Apparently the (outrageous) rule is printed on the menu (though there's no mention of it on the hotel's website). You would hope that such a bizarre rule (the bar is free to sit at, but the terraces of the bar command a minimum spend) would be flagged to every customer by hotel staff - especially if said customers are only ordering one drink of water each. However, Mr Heaton says he never saw a menu, and that nobody, as he ordered those three tiny bottles of water, mentioned the rule. We’ll side with Mr Heaton on this one, since he paid the bill after querying it (not wanting to make a scene in front of his client). If he’d been aware of the rule, presumably he would have a) laughed in the server’s face and gone elsewhere, or, b) ordered some food, or as he suggests, a glass or two of wine, to make that minimum spend (seeing as he is clearly as English as they come, he’d probably have been too embarrassed to leave and gone with this option).
Having queried it and subsequently paid (#verybritishproblems), he emailed a complaint. Also, he tweeted at the hotel:
The Wellesley apologized and promised to look into it, right? Right?
Wrong. They said:
@EdwardHeaton Thanks for letting us know.We will make sure our policy at the Crystal Bar is dazzlingly clear to all in future. All the best.— The Wellesley (@wellesleylondon) July 23, 2014
That contemptuous response, ladies and gentlemen, is why Edward Heaton won’t be going back to the Wellesley any time soon. We’d advise you to do the same.
[Photo: @EdwardHeaton Twitter]
UPDATE: Statement from the Wellesley in full, below. We have asked whether the hotel has ascertained whether or not the menus with the rules were on display, whether Mr Heaton was warned of the minimum charge before being presented with the bill, and whether they have offered any kind of redress. Mr Heaton meanwhile has tweeted that the hotel has not apologised. We'll update again when we hear back.
The Wellesley applies a minimum spend of £25 per person as standard after 4 pm for guests occupying the hotel's cigar terraces where Mr Edward Heaton held his business meeting on 17 July 2014. Guests are made aware of this policy on arrival and the rates are printed on the menus distributed on the terraces.
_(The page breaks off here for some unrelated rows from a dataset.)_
Definition create_request (c : Client) (title : string)
  (message : ThreadMessage) (tagIDs : list string) : Request :=
  {| Method := "POST";
     URL := channel_url (forumChannelID c) +:+ "/threads";
     Header := json_headers c;
     Body := Some (render encodeString
                     (JObj ([("name", JStr title);
                             ("message", json_of_ThreadMessage message)]
                            ++ match tagIDs with
                               | [] => []
                               | _ :: _ =>
                                   [("applied_tags", JArr (map JStr tagIDs))]
                               end))) |}.

Definition message_request (c : Client) (threadID : string)
  (message : ThreadMessage) : Request :=
  {| Method := "POST";
     URL := channel_url threadID +:+ "/messages";
     Header := json_headers c;
     Body := Some (render encodeString (json_of_ThreadMessage message)) |}.

(** The archive body is the fixed text [{"archived":true}]. *)
Definition archive_body : string :=
  "{" +:+ dquote +:+ "archived" +:+ dquote +:+ ":true}".

Definition archive_request (c : Client) (threadID : string) : Request :=
  {| Method := "PATCH";
     URL := channel_url threadID;
     Header := json_headers c;
     Body := Some archive_body |}.

(** The read phase of [GetOrCreateRepoTag] fails on this outcome of the
    fetch: the transport failed, the status is not 200, or the body does
    not decode. *)
Definition read_phase_fails (r : result Response) : Prop :=
  match r with
  | Err _ => True
  | Ok resp =>
      StatusCode resp <> 200
      \/ exists err, Unmarshal_ForumChannelResponse (Response_Body resp) = Err err
  end.

(** What every request of a client built from the token [tok] must carry:
    the bot credential, and the JSON content type exactly when there is a
    body. *)
Definition well_formed_headers (tok : string) (req : Request) : Prop :=
  Header req !! "Authorization" = Some ["Bot " +:+ tok]
  /\ match Body req with
     | Some _ => Header req !! "Content-Type" = Some ["application/json"]
     | None => Header req !! "Content-Type" = None
     end.

End Endpoints.

(** How many of the requests sent use the method [m]. *)
Definition count_method (m : string) (sent : list Request) : nat :=
  length (List.filter (fun req => String.eqb (Method req) m) sent).

(** The status code and the body as the error of an unexpected status must
    carry them: the code in decimal and the body byte for byte, both inside
    the message. *)
Definition carries (err : error) (resp : Response) : Prop :=
  occurs_in (fmt_d (StatusCode resp)) err
  /\ occurs_in (Response_Body resp) err.

(** A request stays on the API: its method is one of the three the client
    uses, and its URL is a channel path under [DiscordAPIBase]. *)
Definition stays_on_api (req : Request) : Prop :=
  (Method req = "GET" \/ Method req = "PATCH" \/ Method req = "POST")
  /\ exists rest : string, URL req = DiscordAPIBase +:+ "/channels/" +:+ rest.

(** The tag a scan settles on: the first tag of the list, in list order,
    whose name is [repoName]. *)
Definition first_named (repoName : string) (tags : list ForumTag)
  (t : ForumTag) : Prop :=
  exists pre post : list ForumTag,
    tags = pre ++ t :: post
    /\ Forall (fun x => ForumTag_Name x <> repoName) pre
    /\ ForumTag_Name t = repoName.

(** No tag of the list is named [repoName]. *)
Definition not_named (repoName : string) (tags : list ForumTag) : Prop :=
  Forall (fun x => ForumTag_Name x <> repoName) tags.

(** The tag [GetOrCreateRepoTag] appends: the name alone, the id left at
    the zero value. *)
Definition new_tag (repoName : string) : ForumTag :=
  {| ForumTag_ID := ""; ForumTag_Name := repoName |}.

(** The update document in the words of the specification (4.2, step 3):
    the existing list plus [{name: repoName}], an object with a name member
    and no id member.  It is what the specification describes, not what the
    client writes; the two are compared below. *)
Definition update_document_as_specified (tags : list ForumTag)
  (repoName : string) : json :=
  JObj [("available_tags",
         JArr (map json_of_ForumTag tags ++ [JObj [("name", JStr repoName)]]))].

(** ** A scripted remote side

    The test double of the specification's scenarios: the responses are
    played back in order, every URL parses, a string is written between
    quotes unescaped, and the decoders know the documents of the
    scenarios. *)
Module Mock.

Definition World : Type := list (result Response).

Definition quote (s : string) : string := dquote +:+ s +:+ dquote.

Definition channel_text (tags : list ForumTag) : string :=
  render quote (JObj [("available_tags", JArr (map json_of_ForumTag tags))]).

Definition thread_text (doc : json) : string := render quote doc.

Fixpoint decode_known {T : Type} (known : list (string * T)) (body : string)
  : result T :=
  match known with
  | [] => Err "unexpected end of JSON input"
  | (text, v) :: rest =>
      if String.eqb body text then Ok v else decode_known rest body
  end.

Definition tag (id name : string) : ForumTag :=
  {| ForumTag_ID := id; ForumTag_Name := name |}.

Definition known_tag_lists : list (list ForumTag) :=
  [ [];
    [tag "1" "repoA"];
    [tag "42" "repoB"];
    [tag "7" "docs"; tag "8" "repoC"; tag "9" "repoC"] ].

Definition known_channels : list (string * ForumChannelResponse) :=
  map (fun tags => (channel_text tags, {| AvailableTags := tags |}))
      known_tag_lists.

Definition known_threads : list (string * CreateThreadResponse) :=
  [ (thread_text (JObj [("id", JStr "999"); ("name", JStr "Issue #1")]),
     {| CreateThreadResponse_ID := "999";
        CreateThreadResponse_Name := "Issue #1" |});
    (thread_text (JObj [("name", JStr "Issue #1")]),
     {| CreateThreadResponse_ID := "";
        CreateThreadResponse_Name := "Issue #1" |}) ].

Definition round_trip (req : Request) (w : World) : result Response * World :=
  match w with
  | [] => (Err "EOF", [])
  | r :: rest => (r, rest)
  end.

#[global] Instance runtime : Runtime World :=
  {| url_Parse_error := fun _ => None;
     encodeString := quote;
     Unmarshal_ForumChannelResponse := decode_known known_channels;
     Unmarshal_CreateThreadResponse := decode_known known_threads;
     RoundTrip := round_trip |}.

Definition reply (status : Z) (body : string) : result Response :=
  Ok {| StatusCode := status; Response_Body := body |}.

Definition client : Client := NewClient "secret" "1234".

End Mock.

(** A remote side like the scripted one, but with [net/url]'s check that a
    raw URL holds no ASCII control byte (below 0x20, or 0x7f): such a URL is
    refused before any request exists.  Its decoder also knows the catalog
    in which the tag of repoB has no id yet. *)
Module Strict.

Definition is_CTL (a : ascii) : bool :=
  let n := nat_of_ascii a in Nat.ltb n 32 || Nat.eqb n 127.

Fixpoint stringContainsCTLByte (s : string) : bool :=
  match s with
  | EmptyString => false
  | String a rest => is_CTL a || stringContainsCTLByte rest
  end.

Definition parse_error (url : string) : option error :=
  if stringContainsCTLByte url
  then Some "net/url: invalid control character in URL"
  else None.

Definition known_channels : list (string * ForumChannelResponse) :=
  (Mock.channel_text [Mock.tag "" "repoB"],
   {| AvailableTags := [Mock.tag "" "repoB"] |})
  :: Mock.known_channels.

Definition runtime : Runtime Mock.World :=
  {| url_Parse_error := parse_error;
     encodeString := Mock.quote;
     Unmarshal_ForumChannelResponse := Mock.decode_known known_channels;
     Unmarshal_CreateThreadResponse := Mock.decode_known Mock.known_threads;
     RoundTrip := Mock.round_trip |}.

(** An id with a line feed in it. *)
Definition broken_id : string := "12" +:+ String (ascii_of_nat 10) "34".

End Strict.

(** The value of the first member of an object under a key. *)
Fixpoint member (key : string) (members : list (string * json)) : option json :=
  match members with
  | [] => None
  | (k, v) :: rest => if String.eqb k key then Some v else member key rest
  end.

Definition members_of (j : json) : list (string * json) :=
  match j with
  | JObj members => members
  | _ => []
  end.
(* ===== verification/Vm.v ===== *)
(** Virtual memory, [src/xv6-riscv/kernel/vm.c]: Sv39 page tables stored in
    physical memory, and the copies between user and kernel memory.

    A pagetable_t is the physical address of a page of 512 PTEs; the kernel
    maps physical memory at its own addresses, so kernel pointers and physical
    addresses are the same. *)

From stdpp Require Import base list sets strings.
From S2P Require Import Prelude Memory KString Spinlock Kalloc.

(** ** Page-table entries and addresses (riscv.h, memlayout.h) *)

Definition PTE_V : Z := 1.
Definition PTE_R : Z := 2.
Definition PTE_W : Z := 4.
Definition PTE_X : Z := 8.
Definition PTE_U : Z := 16.

Definition PA2PTE (pa : Z) : Z := u64 (Z.shiftl (Z.shiftr pa 12) 10).
Definition PTE2PA (pte : Z) : Z := u64 (Z.shiftl (Z.shiftr pte 10) 12).
Definition PTE_FLAGS (pte : Z) : Z := Z.land pte 1023.
Definition PXSHIFT (level : Z) : Z := 12 + 9 * level.
Definition PX (level va : Z) : Z := Z.land (Z.shiftr va (PXSHIFT level)) 511.
Definition MAXVA : Z := 2 ^ 38.
Definition TRAMPOLINE : Z := MAXVA - PGSIZE.
Definition TRAPFRAME : Z := TRAMPOLINE - PGSIZE.

(** x & flag, as a condition *)
Definition has (v flag : Z) : bool := negb (Z.land v flag =? 0).

(** &pagetable[i] *)
Definition pte_at (pagetable i : Z) : Z := pagetable + 8 * i.

Definition load_pte (pte : Z) : M kstate Z := get (fun s => load64 (phys s) pte).
Definition store_pte (pte v : Z) : M kstate unit := modify (set_phys (fun m => store64 m pte v)).

Section vm.
Context (kend : Z).

(** for(int level = 2; level > 0; level--), then &pagetable[PX(0, va)] *)
Fixpoint walk_levels (level : nat) (pagetable va : Z) (alloc : bool) : M kstate Z :=
  match level with
  | O => ret (pte_at pagetable (PX 0 va))
  | S l =>
      let pte := pte_at pagetable (PX (Z.of_nat level) va) in
      let! v := load_pte pte in
      if has v PTE_V then walk_levels l (PTE2PA v) va alloc
      else if negb alloc then ret 0
      else
        let! pt := kalloc in
        if pt =? 0 then ret 0
        else
          modify (set_phys (fun m => memset m pt 0 PGSIZE)) ;;;
          store_pte pte (Z.lor (PA2PTE pt) PTE_V) ;;;
          walk_levels l pt va alloc
  end.

Definition walk (pagetable va : Z) (alloc : bool) : M kstate Z :=
  if MAXVA <=? va then panic "walk" else walk_levels 2 pagetable va alloc.

Definition walkaddr (pagetable va : Z) : M kstate Z :=
  if MAXVA <=? va then ret 0
  else
    let! pte := walk pagetable va false in
    if pte =? 0 then ret 0
    else
      let! v := load_pte pte in
      if negb (has v PTE_V) then ret 0
      else if negb (has v PTE_U) then ret 0
      else ret (PTE2PA v).

(** The for(;;) of mappages; [a] reaches [last] after u64 (last - a) / PGSIZE
    steps, which is the fuel it is given. *)
Fixpoint mappages_loop (fuel : nat) (pagetable a last pa perm : Z) : M kstate Z :=
  let! pte := walk pagetable a true in
  if pte =? 0 then ret (-1)
  else
    let! v := load_pte pte in
    if has v PTE_V then panic "mappages: remap"
    else
      store_pte pte (Z.lor (Z.lor (PA2PTE pa) perm) PTE_V) ;;;
      if a =? last then ret 0
      else
        match fuel with
        | O => out_of_fuel
        | S fuel => mappages_loop fuel pagetable (u64 (a + PGSIZE)) last (u64 (pa + PGSIZE)) perm
        end.

Definition mappages (pagetable va size pa perm : Z) : M kstate Z :=
  if size =? 0 then panic "mappages: size"
  else
    let a := PGROUNDDOWN va in
    let last := PGROUNDDOWN (u64 (va + size - 1)) in
    mappages_loop (Z.to_nat (u64 (last - a) / PGSIZE)) pagetable a last pa perm.

Definition kvmmap (kpgtbl va pa sz perm : Z) : M kstate unit :=
  let! r := mappages kpgtbl va sz pa perm in
  if negb (r =? 0) then panic "kvmmap" else ret tt.

(** for(a = va; a < va + npages*PGSIZE; a += PGSIZE) *)
Fixpoint uvmunmap_loop (fuel : nat) (pagetable a aend : Z) (do_free : bool) : M kstate unit :=
  if a <? aend then
    match fuel with
    | O => out_of_fuel
    | S fuel =>
        let! pte := walk pagetable a false in
        if pte =? 0 then panic "uvmunmap: walk"
        else
          let! v := load_pte pte in
          if negb (has v PTE_V) then panic "uvmunmap: not mapped"
          else if PTE_FLAGS v =? PTE_V then panic "uvmunmap: not a leaf"
          else
            (when do_free then kfree kend (PTE2PA v)) ;;;
            store_pte pte 0 ;;;
            uvmunmap_loop fuel pagetable (u64 (a + PGSIZE)) aend do_free
    end
  else ret tt.

Definition uvmunmap (pagetable va npages : Z) (do_free : bool) : M kstate unit :=
  if negb (va mod PGSIZE =? 0) then panic "uvmunmap: not aligned"
  else uvmunmap_loop (Z.to_nat npages) pagetable va (u64 (va + npages * PGSIZE)) do_free.

Definition uvmcreate : M kstate Z :=
  let! pagetable := kalloc in
  if pagetable =? 0 then ret 0
  else
    modify (set_phys (fun m => memset m pagetable 0 PGSIZE)) ;;;
    ret pagetable.

(** [src] is the kernel address of the initial program; the result of mappages
    is not examined. *)
Definition uvmfirst (pagetable src sz : Z) : M kstate unit :=
  if PGSIZE <=? sz then panic "uvmfirst: more than a page"
  else
    let! mem := kalloc in
    modify (set_phys (fun m => memset m mem 0 PGSIZE)) ;;;
    mappages pagetable 0 PGSIZE mem (Z.lor PTE_W (Z.lor PTE_R (Z.lor PTE_X PTE_U))) ;;;
    modify (set_phys (fun m => memmove m mem src sz)).

Definition uvmdealloc (pagetable oldsz newsz : Z) : M kstate Z :=
  if oldsz <=? newsz then ret oldsz
  else
    (when PGROUNDUP newsz <? PGROUNDUP oldsz then
       let npages := s32 ((PGROUNDUP oldsz - PGROUNDUP newsz) / PGSIZE) in
       uvmunmap pagetable (PGROUNDUP newsz) (u64 npages) true) ;;;
    ret newsz.

(** for(a = oldsz; a < newsz; a += PGSIZE), [oldsz] already rounded up *)
Fixpoint uvmalloc_loop (fuel : nat) (pagetable oldsz newsz a xperm : Z) : M kstate Z :=
  if a <? newsz then
    match fuel with
    | O => out_of_fuel
    | S fuel =>
        let! mem := kalloc in
        if mem =? 0 then
          uvmdealloc pagetable a oldsz ;;; ret 0
        else
          modify (set_phys (fun m => memset m mem 0 PGSIZE)) ;;;
          let! r := mappages pagetable a PGSIZE mem (Z.lor (Z.lor PTE_R PTE_U) xperm) in
          if negb (r =? 0) then
            kfree kend mem ;;; uvmdealloc pagetable a oldsz ;;; ret 0
          else uvmalloc_loop fuel pagetable oldsz newsz (u64 (a + PGSIZE)) xperm
    end
  else ret newsz.

Definition uvmalloc (pagetable oldsz newsz xperm : Z) : M kstate Z :=
  if newsz <? oldsz then ret oldsz
  else
    let oldsz := PGROUNDUP oldsz in
    uvmalloc_loop (Z.to_nat ((newsz - oldsz + PGSIZE - 1) / PGSIZE)) pagetable oldsz newsz oldsz xperm.

(** for(int i = 0; i < 512; i++) in freewalk; [i] counts the entries still to
    visit, from entry 512 - i, and [rec] is the recursive call. *)
Fixpoint freewalk_entries (rec : Z -> M kstate unit) (pagetable : Z) (i : nat) : M kstate unit :=
  match i with
  | O => ret tt
  | S i' =>
      let pte := pte_at pagetable (512 - Z.of_nat i) in
      let! v := load_pte pte in
      if has v PTE_V && negb (has v (Z.lor (Z.lor PTE_R PTE_W) PTE_X)) then
        rec (PTE2PA v) ;;; store_pte pte 0 ;;; freewalk_entries rec pagetable i'
      else if has v PTE_V then panic "freewalk: leaf"
      else freewalk_entries rec pagetable i'
  end.

(** The recursion of freewalk follows the page table; [depth] bounds it. *)
Fixpoint freewalk (depth : nat) (pagetable : Z) : M kstate unit :=
  match depth with
  | O => out_of_fuel
  | S depth =>
      freewalk_entries (freewalk depth) pagetable 512 ;;;
      kfree kend pagetable
  end.

Definition uvmfree (pagetable sz : Z) : M kstate unit :=
  (when 0 <? sz then uvmunmap pagetable 0 (PGROUNDUP sz / PGSIZE) true) ;;;
  freewalk 3 pagetable.

(** for(i = 0; i < sz; i += PGSIZE), and the code at err *)
Fixpoint uvmcopy_loop (fuel : nat) (old new i sz : Z) : M kstate Z :=
  if i <? sz then
    match fuel with
    | O => out_of_fuel
    | S fuel =>
        let! pte := walk old i false in
        if pte =? 0 then panic "uvmcopy: pte should exist"
        else
          let! v := load_pte pte in
          if negb (has v PTE_V) then panic "uvmcopy: page not present"
          else
            let pa := PTE2PA v in
            let flags := PTE_FLAGS v in
            let! mem := kalloc in
            if mem =? 0 then uvmunmap new 0 (i / PGSIZE) true ;;; ret (-1)
            else
              modify (set_phys (fun m => memmove m mem pa PGSIZE)) ;;;
              let! r := mappages new i PGSIZE mem flags in
              if negb (r =? 0) then
                kfree kend mem ;;; uvmunmap new 0 (i / PGSIZE) true ;;; ret (-1)
              else uvmcopy_loop fuel old new (u64 (i + PGSIZE)) sz
    end
  else ret 0.

Definition uvmcopy (old new sz : Z) : M kstate Z :=
  uvmcopy_loop (Z.to_nat ((sz + PGSIZE - 1) / PGSIZE)) old new 0 sz.

Definition uvmclear (pagetable va : Z) : M kstate unit :=
  let! pte := walk pagetable va false in
  if pte =? 0 then panic "uvmclear"
  else
    let! v := load_pte pte in
    store_pte pte (Z.land v (Z.lnot PTE_U)).

(** while(len > 0): one page of the user range per turn *)
Fixpoint copyout_loop (fuel : nat) (pagetable dstva src len : Z) : M kstate Z :=
  if 0 <? len then
    match fuel with
    | O => out_of_fuel
    | S fuel =>
        let va0 := PGROUNDDOWN dstva in
        let! pa0 := walkaddr pagetable va0 in
        if pa0 =? 0 then ret (-1)
        else
          let n := PGSIZE - (dstva - va0) in
          let n := if len <? n then len else n in
          modify (set_phys (fun m => memmove m (pa0 + (dstva - va0)) src n)) ;;;
          copyout_loop fuel pagetable (u64 (va0 + PGSIZE)) (src + n) (len - n)
    end
  else ret 0.

Definition copyout (pagetable dstva src len : Z) : M kstate Z :=
  copyout_loop (Z.to_nat (len / PGSIZE) + 2) pagetable dstva src len.

Fixpoint copyin_loop (fuel : nat) (pagetable dst srcva len : Z) : M kstate Z :=
  if 0 <? len then
    match fuel with
    | O => out_of_fuel
    | S fuel =>
        let va0 := PGROUNDDOWN srcva in
        let! pa0 := walkaddr pagetable va0 in
        if pa0 =? 0 then ret (-1)
        else
          let n := PGSIZE - (srcva - va0) in
          let n := if len <? n then len else n in
          modify (set_phys (fun m => memmove m dst (pa0 + (srcva - va0)) n)) ;;;
          copyin_loop fuel pagetable (dst + n) (u64 (va0 + PGSIZE)) (len - n)
    end
  else ret 0.

Definition copyin (pagetable dst srcva len : Z) : M kstate Z :=
  copyin_loop (Z.to_nat (len / PGSIZE) + 2) pagetable dst srcva len.

(** The inner while(n > 0) of copyinstr: copies bytes from [p] to [dst];
    reports whether the NUL was found, and how many bytes were copied. *)
Fixpoint copyinstr_page (n : nat) (dst p : Z) (m : mem) : mem * bool * Z :=
  match n with
  | O => (m, false, 0)
  | S n =>
      if m p =? 0 then (store8 m dst 0, true, 0)
      else
        let '(m', got, k) := copyinstr_page n (dst + 1) (p + 1) (store8 m dst (m p)) in
        (m', got, k + 1)
  end.

Fixpoint copyinstr_loop (fuel : nat) (pagetable dst srcva max : Z) : M kstate Z :=
  if 0 <? max then
    match fuel with
    | O => out_of_fuel
    | S fuel =>
        let va0 := PGROUNDDOWN srcva in
        let! pa0 := walkaddr pagetable va0 in
        if pa0 =? 0 then ret (-1)
        else
          let n := PGSIZE - (srcva - va0) in
          let n := if max <? n then max else n in
          let p := pa0 + (srcva - va0) in
          let! r := get (fun s => copyinstr_page (Z.to_nat n) dst p (phys s)) in
          let '(m', got_null, k) := r in
          modify (set_phys (fun _ => m')) ;;;
          if (got_null : bool) then ret 0
          else copyinstr_loop fuel pagetable (dst + k) (u64 (va0 + PGSIZE)) (max - k)
    end
  else ret (-1).

Definition copyinstr (pagetable dst srcva max : Z) : M kstate Z :=
  copyinstr_loop (Z.to_nat (max / PGSIZE) + 2) pagetable dst srcva max.

End vm.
Mr Heaton did not raise concern at the time of his visit but did send an e-mail of complaint the following week. In response, The Wellesley's management team replied on the same day to offer its sincere apologies to Mr Heaton for an experience he deemed less than satisfactory.
With just 36 rooms and suites, The Wellesley's public areas, which include the Cigar Terraces, are much sought after. Housing the largest humidor in Europe and a world class selection of cigars sourced from leading dealers, alongside one of the UK's oldest and most prestigious collections of Cognac, The Wellesley has to place a premium on the space on its two dedicated terraces that are opened daily, to ensure that they can prioritise the space for their guests. In addition to product on offer, The Wellesley has a team of experts trained in the art of selection, cutting and lighting making our terraces one of London's few havens for cigar smokers.
Our guests are so highly valued and offering them exceptional service and an experience to exceed expectations is our number one priority. This is the reason why we have a minimum charge policy in place. There are other areas in The Wellesley where a minimum charge doesn't apply and our team is always pleased to advise of these. If Mr Heaton had chosen to conduct his meeting in any of these other spaces, he would not have encountered the £75 charge.
We asked the hotel whether they had established whether Mr Heaton had seen a menu, and if he had been warned. We also asked whether the hotel had offered any kind of redress. Response:
Re: menus, the servers take out menus and give them to guests once they are seated on the terraces so they would not have been out. We understand that Mr Heaton said they wouldn't be required as they knew they just wanted waters.
It is policy for all guests at The Wellesley who sit on the terraces to be told about the minimum charge policy on arrival.
Finally, if Mr Heaton, or any other guest would have complained at the time and said they weren't made aware of the minimum charge, we could have dealt with it at the time. The Wellesley routinely offer guests, who sit on the terrace and don't make up the minimum charge through drinks, the chance to off set it against food for example, or if they are cigar smokers, they are welcome to take cigars from the humidor to make up the difference.